Marc Brenner

Broken Wings

3
Reviewer's Rating

Kahlil Gibran, the Lebanese prose-poet, is still little known in the West despite the fact that his writings, in both Arabic and English, remain continuously in print and hugely popular. His romantic, rhapsodic moral earnestness and strong social conscience have gained him both high literary status in the Middle East and regular quotation in public ceremonies the world over. However, he has not won over the critics, and one of the many merits of this new Qatari musical is to re-package his literary persona in its most attractive form. Nadim Naaman has taken the plot of his first and semi-autobiographical novel and, with the addition of Dana Al Fardan’s accessible music, opened out a memorable story that is highly suitable for the stage, with strong characters, clearly articulated conflicts, and many important issues to reflect on. The impediments to love in a culture governed by arranged marriage; the constraints imposed on educated women, irrespective of wealth; the importance of family and home in a world where migration is often the only pathway to survival; the power of memory as an inhibitor and provocation of creativity – all these themes are here in one form or another, and as resonant now as they were a century ago.

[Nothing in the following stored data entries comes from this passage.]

(** [forget_type], [reborrow], [cast_unchecked] and [reborrow_mut] do not change a
    reference. *)
Definition force (n : NodeRef) : ForceResult NodeRef NodeRef :=
  match height n with O => Leaf n | S _ => Internal n end.

Definition ascend (n : NodeRef) : M (result Handle NodeRef) :=
  h ← as_header n;
  match parent h with
  | Some p =>
      match parent_idx h with
      | Some i => mret (Ok (Handle_ (NodeRef_ (S (height n)) p) i))
      | None => ub "read of an uninitialised parent index"
      end
  | None => mret (Err n)
  end.

(** ** [Handle] *)

Definition new_edge (n : NodeRef) (i : nat) : M Handle :=
  l ← len n; _ ← debug_assert (i <=? l); mret (Handle_ n i).
Definition new_kv (n : NodeRef) (i : nat) : M Handle :=
  l ← len n; _ ← debug_assert (i <? l); mret (Handle_ n i).

Definition first_edge (n : NodeRef) : M Handle := new_edge n 0.
Definition last_edge (n : NodeRef) : M Handle := l ← len n; new_edge n l.
Definition first_kv (n : NodeRef) : M Handle := l ← len n; _ ← debug_assert (0 <? l); new_kv n 0.
Definition last_kv (n : NodeRef) : M Handle := l ← len n; _ ← debug_assert (0 <? l); new_kv n (l - 1).

Definition left_edge (h : Handle) : M Handle := new_edge (hnode h) (idx h).
Definition right_edge (h : Handle) : M Handle := new_edge (hnode h) (idx h + 1).
Definition left_kv (h : Handle) : M (result Handle Handle) :=
  if 0 <? idx h then kv ← new_kv (hnode h) (idx h - 1); mret (Ok kv) else mret (Err h).
Definition right_kv (h : Handle) : M (result Handle Handle) :=
  l ← len (hnode h);
  if idx h <? l then kv ← new_kv (hnode h) (idx h); mret (Ok kv) else mret (Err h).

Definition force_handle (h : Handle) : ForceResult Handle Handle :=
  match force (hnode h) with Leaf _ => Leaf h | Internal _ => Internal h end.

Definition descend (h : Handle) : M NodeRef :=
  n ← load (node (hnode h));
  es ← edges_of n;
  child ← get_unchecked es (idx h);
  mret (NodeRef_ (height (hnode h) - 1) child).

(** [into_kv], [into_kv_mut] and [kv_mut]; a reference to a value is its place. *)
Definition into_kv (h : Handle) : M (K * V) :=
  _ ← debug_assert (negb (is_shared_root (hnode h)));
  n ← load (node (hnode h));
  k ← get_unchecked (keys n) (idx h);
  v ← get_unchecked (vals n) (idx h);
  mret (k, v).

(** [mem::replace] of the key and value a handle points to. *)
Definition replace_kv (h : Handle) (k : K) (v : V) : M (K * V) :=
  old ← into_kv h;
  _ ← update (node (hnode h)) (λ n, set_kvs (<[idx h := k]> (keys n)) (<[idx h := v]> (vals n)) n);
  mret old.
Definition replace_val (h : Handle) (v : V) : M V :=
  old ← into_kv h;
  _ ← update (node (hnode h)) (λ n, set_kvs (keys n) (<[idx h := v]> (vals n)) n);
  mret old.2.

Definition correct_parent_link (h : Handle) : M unit :=
  child ← descend h;
  update (node child) (set_link (Some (node (hnode h))) (Some (idx h))).

Definition correct_childrens_parent_links (n : NodeRef) (first after_last : nat) : M unit :=
  for_each (λ i, h ← new_edge n i; correct_parent_link h) (seq first (after_last - first)).
Definition correct_all_childrens_parent_links (n : NodeRef) : M unit :=
  l ← len n; correct_childrens_parent_links n 0 (l + 1).

Definition set_parent (p : option Z) (n : N) : N := set_link p (parent_idx n) n.

(** ** Levels of the root *)

(** A new root node above the old one, with no keys. *)
Definition push_level (root : Root) : M (Root * result NodeRef AllocErr) :=
  _ ← debug_assert (negb (root_is_shared_root root));
  new_node ← Box_new InternalNode_new;
  match new_node with
  | Err e => mret (root, Err e)
  | Ok new_node =>
      _ ← update new_node (set_edges [root_node root]);
      let root := Root_ new_node (root_height root + 1) in
      e ← first_edge (root_ref root);
      _ ← correct_parent_link e;
      mret (root, Ok (root_ref root))
  end.

(** Its first child becomes the root; the node is given back. *)
Definition pop_level (root : Root) : M Root :=
  _ ← debug_assert (0 <? root_height root);
  let top := root_node root in
  e ← first_edge (root_ref root);
  child ← descend e;
  _ ← update (node child) (set_parent None);
  _ ← dealloc top InternalLayout;
  mret (Root_ (node child) (root_height root - 1)).

(** ** Giving nodes back *)

Definition ok_ {T E} (r : result T E) : option T := match r with Ok x => Some x | Err _ => None end.

Definition deallocate_and_ascend_leaf (n : NodeRef) : M (option Handle) :=
  _ ← debug_assert (negb (is_shared_root n));
  ret ← ascend n;
  _ ← dealloc (node n) LeafLayout;
  mret (ok_ ret).
Definition deallocate_and_ascend_internal (n : NodeRef) : M (option Handle) :=
  ret ← ascend n;
  _ ← dealloc (node n) InternalLayout;
  mret (ok_ ret).

(** ** Adding and removing at the ends *)

Definition leaf_push (n : NodeRef) (k : K) (v : V) : M unit :=
  l ← len n;
  _ ← debug_assert (l <? CAPACITY);
  _ ← debug_assert (negb (is_shared_root n));
  update (node n) (λ n, set_kvs (keys n ++ [k]) (vals n ++ [v]) n).

Definition leaf_push_front (n : NodeRef) (k : K) (v : V) : M unit :=
  l ← len n;
  _ ← debug_assert (l <? CAPACITY);
  _ ← debug_assert (negb (is_shared_root n));
  update (node n) (λ n, set_kvs (slice_insert (keys n) 0 k) (slice_insert (vals n) 0 v) n).

Definition internal_push (n : NodeRef) (k : K) (v : V) (edge : Root) : M unit :=
  _ ← debug_assert (root_height edge =? height n - 1);
  i ← len n;
  _ ← debug_assert (i <? CAPACITY);
  m ← load (node n);
  es ← edges_of m;
  _ ← update (node n) (λ n, set_edges (es ++ [root_node edge]) (set_kvs (keys n ++ [k]) (vals n ++ [v]) n));
  e ← new_edge n (i + 1);
  correct_parent_link e.

Definition internal_push_front (n : NodeRef) (k : K) (v : V) (edge : Root) : M unit :=
  _ ← debug_assert (root_height edge =? height n - 1);
  i ← len n;
  _ ← debug_assert (i <? CAPACITY);
  m ← load (node n);
  es ← edges_of m;
  _ ← update (node n) (λ n, set_edges (slice_insert es 0 (root_node edge))
        (set_kvs (slice_insert (keys n) 0 k) (slice_insert (vals n) 0 v) n));
  correct_all_childrens_parent_links n.

(** [pop]; the edge of an internal node comes as a tree of its own. *)
Definition pop (n : NodeRef) : M (K * V * option Root) :=
  l ← len n;
  _ ← debug_assert (0 <? l);
  let i := l - 1 in
  m ← load (node n);
  k ← get_unchecked (keys m) i;
  v ← get_unchecked (vals m) i;
  match force n with
  | Leaf _ =>
      _ ← update (node n) (λ n, set_kvs (take i (keys n)) (take i (vals n)) n);
      mret (k, v, None)
  | Internal _ =>
      es ← edges_of m;
      edge ← get_unchecked es (i + 1);
      _ ← update edge (set_parent None);
      _ ← update (node n) (λ n, set_edges (take l es) (set_kvs (take i (keys n)) (take i (vals n)) n));
      mret (k, v, Some (Root_ edge (height n - 1)))
  end.

Definition pop_front (n : NodeRef) : M (K * V * option Root) :=
  old_len ← len n;
  _ ← debug_assert (0 <? old_len);
  m ← load (node n);
  k ← get_unchecked (keys m) 0;
  v ← get_unchecked (vals m) 0;
  _ ← update (node n) (λ n, set_kvs (slice_remove (keys n) 0) (slice_remove (vals n) 0) n);
  match force n with
  | Leaf _ => mret (k, v, None)
  | Internal _ =>
      es ← edges_of m;
      edge ← get_unchecked es 0;
      _ ← update (node n) (set_edges (slice_remove es 0));
      _ ← update edge (set_parent None);
      _ ← correct_childrens_parent_links n 0 old_len;
      mret (k, v, Some (Root_ edge (height n - 1)))
  end.

(** ** Inserting at an edge *)

(** [insert_fit] in a leaf; the place of the new value is returned. *)
Definition leaf_insert_fit (h : Handle) (k : K) (v : V) : M (Z * nat) :=
  l ← len (hnode h);
  _ ← debug_assert (l <? CAPACITY);
  _ ← debug_assert (negb (is_shared_root (hnode h)));
  _ ← update (node (hnode h)) (λ n, set_kvs (slice_insert (keys n) (idx h) k) (slice_insert (vals n) (idx h) v) n);
  mret (node (hnode h), idx h).

(** [split] of a leaf: the keys behind the handle move to a new node. *)
Definition leaf_split (h : Handle) : M (result (NodeRef * K * V * Root) AllocErr) :=
  _ ← debug_assert (negb (is_shared_root (hnode h)));
  new_node ←? Box_new LeafNode_new;
  m ← load (node (hnode h));
  k ← get_unchecked (keys m) (idx h);
  v ← get_unchecked (vals m) (idx h);
  _ ← update new_node (set_kvs (drop (idx h + 1) (keys m)) (drop (idx h + 1) (vals m)));
  _ ← update (node (hnode h)) (λ n, set_kvs (take (idx h) (keys n)) (take (idx h) (vals n)) n);
  mret (Ok (hnode h, k, v, Root_ new_node 0)).

Definition leaf_insert (h : Handle) (k : K) (v : V) : M (result (InsertResult K V * (Z * nat)) AllocErr) :=
  l ← len (hnode h);
  if l <? CAPACITY then
    ptr ← leaf_insert_fit h k v;
    kv ← new_kv (hnode h) (idx h);
    mret (Ok (Fit kv, ptr))
  else
    middle ← new_kv (hnode h) B;
    halves ←? leaf_split middle;
    let '(left_node, k', v', right_tree) := halves in
    ptr ← (if idx h <=? B then e ← new_edge left_node (idx h); leaf_insert_fit e k v
           else e ← new_edge (root_ref right_tree) (idx h - (B + 1)); leaf_insert_fit e k v);
    mret (Ok (Split left_node k' v' right_tree, ptr)).

(** [insert_fit] in an internal node, with the tree to hang behind the key. *)
Definition internal_insert_fit (h : Handle) (k : K) (v : V) (edge : Root) : M unit :=
  l ← len (hnode h);
  _ ← debug_assert (l <? CAPACITY);
  _ ← debug_assert (root_height edge =? height (hnode h) - 1);
  _ ← leaf_insert_fit h k v;
  m ← load (node (hnode h));
  es ← edges_of m;
  _ ← update (node (hnode h)) (set_edges (slice_insert es (idx h + 1) (root_node edge)));
  l ← len (hnode h);
  correct_childrens_parent_links (hnode h) (idx h + 1) (l + 1).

Nadim Naaman plays the older Gibran, aged forty, looking back from his apartment in New York City on his younger self (Rob Houchen) returning to pursue studies in his home city of Beirut around 1900. He reunites with both an old school-friend Karim (Nadeem Crowe) and with a friend of his father’s, a wealthy retired merchant, Farris Karamy (Adam Linstead). The meeting between Farris’ daughter Selma (Nikita Johal) and the young Gibran is love at first sight, but their relationship will not blossom because Selma cannot avoid a strategic marriage to the nephew of the rich and socially powerful local Bishop (Irvine Iqbal). Despite desperate ingenuity and consideration of all possibilities of escape, this variation on Romeo and Juliet cannot end well, and the relationship finds fulfilment only in evocation and memory.

There is not much plot here, but there are memorable dilemmas and powerful emotions which musical theatre can only strengthen, focusing the audience’s experience. The production is at its most successful in two of these specifically musical high-points. ‘I Know Now’ not only finds a memorable tune for the key love-duet but also delicately evokes the experience of first love and the spirit of place embodied in a garden on a summer night. And on a larger scale, ‘Spirit of The Earth’ embodies powerfully in a company number the contradictions of the immigrant experience.

Overall the creative side is carried off with professional technical flair: the vocal standard is high, with crisp and incisive singing from both principals and ensemble, though the acting skills are a bit more uneven. Both incarnations of Gibran are powerfully projected by Naaman and Houchen, and in supporting roles Crowe and Foroughi are outstanding. The costume design by Nik Corrall neatly blends Edwardian and Middle Eastern inflections with elegance, and Nik Farman’s lighting scheme finds both delicate and brash tones as needed. Similar flair is found in Joe Davison’s orchestrations for the nine-piece band, which expertly tracks the vocal lines with instrumental colour and counterpoint and adds Arab percussive and folk touches with skill and restraint. It is a particular and rare pleasure in the West End to have a musical theatre orchestra dominated by strings.

The show could be tightened up at several points to advantage. There is rather too much artificial dialogue particularly for the older characters, and rather too much text set to music that is expository and unmemorable, simply because there is no emotional call for the addition of music at that point. Less both could and should be more; and that would allow the high-points more space to resonate more evidently. The music is grateful on voice and ear but needs to find a wider emotional range too – for example, we could have had more comedy and sprightly villainy to contrast with the pervasive mood of romantic aspiration and disappointment which predominates.

All told, this is a memorable synthesis of traditions and influences from East and West that reflects the priorities of Gibran faithfully, and could and should be the start of something important in the dramatic and musical traditions of the Middle East: faithful to local traditions, yet also open to global priorities.